Naturally, the digital society needs technical people, but the obsession with the mechanics of technology and the co-opting of the language of the creative process risks suppressing real creativity and crippling innovation. Ronan argues for a renaissance of the arts in the tech industry.
|CONFERENCE THEME: NETWORKED PERSONALITY
We’ve always been social, but the digital society seems to have created the paradox of constant contact and alienation. We have no shortage of channels for communication, self-expression and re-invention, and yet authenticity, credibility and dependability seem to be increasingly elusive.
Communication is prolific, easy to engineer, and very visible. Connection is elusive, unpredictable, impossible to replicate.

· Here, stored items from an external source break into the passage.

Lemma exec_inv c k s i x e x' w' :
  cluster_inv c -> fleet c !! k = Some s -> calls s !! i = Some x ->
  exec_step k (urls k) e x (nworld s) = Some (x', w') ->
  cluster_inv (with_node k {| nworld := w'; calls := <[i := x']> (calls s) |} c).
Proof.
  intros Hinv Hk Hi Hs. destruct (cinv_nodes _ Hinv k s Hk) as [Hcalls Hcache].
  destruct (Forall_lookup_1 _ _ _ _ Hcalls Hi) as [Hg Hkn].
  assert (forall mr, req_wasm_source (xreq x) = Some (SrcModuleRef mr) -> announced (registered (control c)) mr) as Han
    by (intros mr; by apply known_announced).
  destruct (exec_step_genuine _ _ _ _ _ _ _ _ Hs Hg Hcache Han) as [Hg' Hreq].
  apply node_inv_step; [done| |by eapply exec_step_cache]. apply Forall_insert; [done|].
  split; [done|]. intros Hcl. destruct (Hkn Hcl) as (a & Ha & Hx). exists a. split; [done|congruence].
Qed.

Lemma warm_arrives_genuine c body :
  cluster_inv c -> warm_arrives c body -> warm_genuine (registered (control c)) (WBody body).
Proof.
  intros Hinv Harr Hcl. destruct Harr as [(p & addr & path & Hp & _ & Hw)|[? _]]; [|congruence].
  apply admin_warm_post in Hw as ->. pose proof (cinv_mail _ Hinv) as Hm. rewrite Forall_forall in Hm. by apply Hm.
Qed.

Lemma warm_step_inv c j k p s now pn :
  cluster_inv c -> warming c !! j = Some (k, p) -> fleet c !! k = Some s ->
  cluster_inv (with_warming (<[j := (k, (warm_step now pn p (nworld s)).1)]> (warming c))
    (with_node k {| nworld := (warm_step now pn p (nworld s)).2; calls := calls s |} c)).
Proof.
  intros Hinv Hj Hk. destruct (cinv_nodes _ Hinv k s Hk) as [Hcalls Hcache].
  pose proof (Forall_lookup_1 _ _ _ _ (cinv_warming _ Hinv) Hj) as Hp. simpl in Hp.
  destruct (warm_step_genuine _ now pn p (nworld s) Hp Hcache) as [Hp' Hc'].
  apply warming_inv; [by apply node_inv_step|]. simpl. apply Forall_insert; [apply Hinv|done].
Qed.

Lemma cluster_step_inv c c' : cluster_step c c' -> cluster_inv c -> cluster_inv c'.
Proof.
  intros Hstep Hinv.
  destruct Hstep as [c uuid hdrs e req Hrd Hq sv|c uuid trace body a o Hl Ha|c i t e t' w' Hi Hl Hs Hh|c o r h' w' Hl Hh
    |c i t Hi Ho Hf|c k s req Hk Harr|c k s i x e x' w' Hk Hi Hs|c k s i x Hk Hi Hsu|c k body Hk Harr
    |c j k p s now pn Hj Hk|c k s Hk].
  - apply mail_inv; [by apply request_inv|]. apply Forall_app. split; [|apply served_posts].
    apply (cinv_mail _ (request_inv c uuid hdrs e req Hinv Hrd Hq)).
  - by eapply accept_inv.
  - by eapply dispatch_inv.
  - by eapply health_inv.
  - by apply disconnect_inv.
  - by eapply arrive_inv.
  - by eapply exec_inv.
  - destruct (cinv_nodes _ Hinv k s Hk) as [Hcalls Hcache]. destruct (Forall_lookup_1 _ _ _ _ Hcalls Hi) as [_ Hkn].
    apply node_inv_step; [done| |]; simpl; [by apply Forall_insert|]. by destruct (holds_permit x).
  - apply warming_inv; [done|]. apply Forall_app. split; [apply Hinv|]. constructor; [by apply warm_arrives_genuine|constructor].
  - by apply warm_step_inv.
  - destruct (cinv_nodes _ Hinv k s Hk) as [Hcalls Hcache]. by apply node_inv_step.
Qed.

Lemma cluster_start_inv st f : tasks st = ∅ -> dis_inv (started st) -> fresh_fleet f -> cluster_inv (cluster_start st f).
Proof.
  intros Ht Hdis Hf. split; simpl; [done| |constructor| |constructor|constructor|].
  - intros a mr Ha. inversion Ha.
  - intros k s (mt & mc & t & ->)%Hf. split; [constructor|]. intros j e He.
    apply (new_represents mc t) in He. by rewrite lookup_empty in He.
  - intros k r. by rewrite Ht, lookup_empty.
Qed.
(** The request the load tester sends is one the control plane accepts: posted
    to [/tasks] of the URL it was given, it is answered with 200 and starts
    exactly one task, which runs the function [process] of the generated module on
    the fixed payload with 5 seconds and 64 MB. *)
Theorem load_request_accepted `{!Base64} `{!Sha2} `{!Axum} `{!Reqwest} a cp wasm st :
  let j := load_body (b64_encode wasm) (b64_encode load_payload) in
  arg_url a = ch_origin cp -> is_origin (ch_origin cp) = true -> body_len (json_body j) <= default_body_limit ->
  exists s, send_to cp POST (json_body j) st (submit_url a) = Some s /\
    reply_ok (Replied (sv_status s)) = true /\ sv_state s = st /\
    exists trace, sv_spawned s =
      [{| task_id := se_uuid (ch_env cp) 0%nat; trace_id := trace; input := load_payload;
          wasm_source := SrcWasmBytes wasm; function_name := "process"; timeout_ms := 5000; memory_limit_mb := 64 |}].
Proof.
  intros j Ha Ho Hlen. unfold send_to, submit_url. rewrite Ha.
  pose proof (deliver_plain (ch_origin cp) ["tasks"] Ho ltac:(by repeat constructor) ltac:(done)) as Hd.
  change (foldr _ _ _) with "/tasks" in Hd. cbv zeta in Hd. rewrite Hd. simpl. rewrite decide_True by done.
  eexists. split; [reflexivity|]. rewrite (serve_post _ _ _ _ _ _ _ EpSubmitTask); [|in_table|done].
  unfold handle, with_json. rewrite json_extract_body by done. simpl.
  unfold submit_task, resolve_task_inputs. simpl. rewrite b64_roundtrip. simpl. rewrite b64_roundtrip. simpl. eauto.
Qed.

Lemma load_request_accepted_witness :
  exists s, @send_to toy_base64 toy_sha2 toy_axum toy_reqwest demo_cp_http POST
    (@json_body toy_axum (load_body (@b64_encode toy_base64 [Byte.x00]) (@b64_encode toy_base64 load_payload)))
    AppState_default "http://cp/tasks" = Some s /\ reply_ok (Replied (sv_status s)) = true.
Proof.
  destruct (@load_request_accepted toy_base64 toy_sha2 toy_axum toy_reqwest demo_load demo_cp_http [Byte.x00]
    AppState_default eq_refl eq_refl ltac:(vm_compute; discriminate)) as (s & Hs & Hok & _).
  exists s. split; [exact Hs|exact Hok].
Defined.
(** X4: after [add_transaction] the new record is found by its id, and a
    lookup of any other id gives what it gave before. *)
Theorem find_by_id_after_add (txs : list Transaction) (d : string) (a : Q)
    (c ty de : string) (tid : Z) :
  let res := add_transaction txs d a c ty de in
  find_by_id (snd res) tid
  = if (tid =? next_id txs)%Z then Some (fst res) else find_by_id txs tid.
Proof.
  simpl. rewrite find_by_id_app.
  destruct (Z.eqb_spec tid (next_id txs)) as [E|E].
  - subst tid.
    assert (H : find_by_id txs (next_id txs) = None).
    { apply find_by_id_none. apply Forall_forall. intros t Ht Et.
      apply (next_id_not_in txs). rewrite <- Et. now apply in_map. }
    rewrite H. unfold find_by_id. simpl. now rewrite Z.eqb_refl.
  - destruct (find_by_id txs tid); [reflexivity|].
    unfold find_by_id. simpl.
    destruct (Z.eqb_spec (next_id txs) tid); [congruence|reflexivity].
Qed.

(** ** Deletion *)

Lemma tx_eqb_refl (t : Transaction) : tx_eqb t t = true.
Proof.
  assert (H : Qeq_bool (amount t) (amount t) = true)
    by (apply Qeq_bool_iff; reflexivity).
  unfold tx_eqb. rewrite Z.eqb_refl, !String.eqb_refl, H. reflexivity.
Qed.

Lemma tx_eqb_id (a b : Transaction) : tx_eqb a b = true -> id a = id b.
Proof.
  unfold tx_eqb. rewrite !andb_true_iff.
  intros [[[[[H _] _] _] _] _]. now apply Z.eqb_eq.
Qed.

Lemma list_remove_first (l1 l2 : list Transaction) (t : Transaction) :
  Forall (fun u => id u <> id t) l1 ->
  list_remove t (l1 ++ t :: l2) = Some (l1 ++ l2)%list.
Proof.
  induction 1 as [|u l1 Hu _ IH]; simpl.
  - now rewrite tx_eqb_refl.
  - destruct (tx_eqb u t) eqn:E.
    + apply tx_eqb_id in E. contradiction.
    + now rewrite IH.
Qed.

(** X5: once the id has been read, the lookup and the removal of the delete
    branch do not raise.  When no record has the id the collection is left
    as it is and nothing is reported deleted; otherwise the first record
    with the id, and only that one, is taken out. *)
Theorem menu_delete_first_match (txs : list Transaction) (tid : Z) :
  (Forall (fun t => id t <> tid) txs -> menu_delete txs tid = Ret (txs, false))
  /\ (forall l1 t l2,
        txs = (l1 ++ t :: l2)%list -> id t = tid ->
        Forall (fun u => id u <> tid) l1 ->
        menu_delete txs tid = Ret ((l1 ++ l2)%list, true))
  /\ exists l b, menu_delete txs tid = Ret (l, b).
Proof.
  assert (H1 : Forall (fun t => id t <> tid) txs ->
               menu_delete txs tid = Ret (txs, false)).
  { intro H. unfold menu_delete.
    apply find_by_id_none in H. now rewrite H. }
  assert (H2 : forall l1 t l2,
             txs = (l1 ++ t :: l2)%list -> id t = tid ->
             Forall (fun u => id u <> tid) l1 ->
             menu_delete txs tid = Ret ((l1 ++ l2)%list, true)).
  { intros l1 t l2 -> <- Hl. unfold menu_delete.
    rewrite (find_by_id_first l1 l2 t Hl).
    now rewrite (list_remove_first l1 l2 t Hl). }
  split; [exact H1|]. split; [exact H2|].
  destruct (find_by_id txs tid) as [t|] eqn:E.
  - apply find_by_id_some in E. destruct E as (l1 & l2 & E & Et & Hl).
    exists (l1 ++ l2)%list, true. now apply (H2 l1 t l2).
  - exists txs, false. apply H1. now apply find_by_id_none.
Qed.
(** The two helpers that call [update_room] back take it as [self_update_room]. *)
Definition _promote_self_and_update_room
    (self_update_room : string -> attrs -> bool -> M V3RoomDetail)
    (stream_id : string) (settings : attrs) : M V3RoomDetail :=
  _promote_self_to_owner stream_id;;
  self_update_room stream_id settings false.

Definition _add_self_and_update_room
    (self_update_room : string -> attrs -> bool -> M V3RoomDetail)
    (stream_id : string) (settings : attrs) : M V3RoomDetail :=
  log DEBUG "[{}] Bot is not a member." [AStr stream_id];;
  _add_self_to_room stream_id;;
  _promote_self_to_owner stream_id;;
  self_update_room stream_id settings false.

(** The [try] block of [update_room]. *)
Definition update_room_try (stream_id : string) (settings : attrs)
    (pre_check : bool) : M V3RoomDetail :=
  let* skipped :=
    (if pre_check then
       let* current_room_info := get_room_info stream_id in
       if negb (_check_room_modified (room_attributes current_room_info) settings)
       then
         log INFO "[{}] Current room settings match... Skipping..." [AStr stream_id];;
         ret (Some current_room_info)
       else ret None
     else ret None) in
  match skipped with
  | Some current_room_info => ret current_room_info
  | None =>
      log DEBUG "[{}] Calling update_room" [AStr stream_id];;
      let* updated_stream := call (Bdk.update_room stream_id settings) in
      log INFO "[{}] Updated Stream - New Settings: {}"
        [AStr stream_id; AAttrs (room_attributes updated_stream)];;
      ret updated_stream
  end.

In a digital society, will the combination of characteristics or qualities that form an individual's distinctive character be directly associated with one's own learning and habits? Will behaviour - on which identity rests and through which decisions are made - be wholly one's own, or will the machines and systems to which one is connected become proxies for identity? In what sense will we be legally, morally, and intellectually responsible for our creations?
Meet Liing Heaney
Liing is a new media artist working in Dublin, Ireland. She has been making work influenced by natural systems, cybernetics, alternative geography and feedback loops. Her work engages with a range of media from electronics, game engines, and 3D animations to analogue forms such as drawing and sculpture.
Liing delves into the isolating affects of digital technologies in physically remote and rural regions. She explores the links and tensions between geological time/pre-history and the “Information Age”. Liing reveals “the myth of the wilderness” in a digitised world and the physical components & limitations of digital infrastructure.
Meet Ian Keaveny
Ian holds a BA Hons Fine art painting/printmaking from Winchester school of Art and has had a number of solo and group shows. Since 2012 worked almost exclusively online and in digital media.
Ian gives us a brief survey of Glitch Art, with examples and its influence, issues of copyright, in relation to traditional art forms and practices, its aesthetics, Dirty new media and porn, its bypassing of traditional art criticism and gallery curation and its celebration of the broken as a response to an increasingly intrusive surveillance culture.
Ian has written “Glitch art holds much in common with pop art but it is much more cannibalistic and far more ruthless. When a paradigm crashes it takes no prisoners and the language you have used before no longer makes sense.”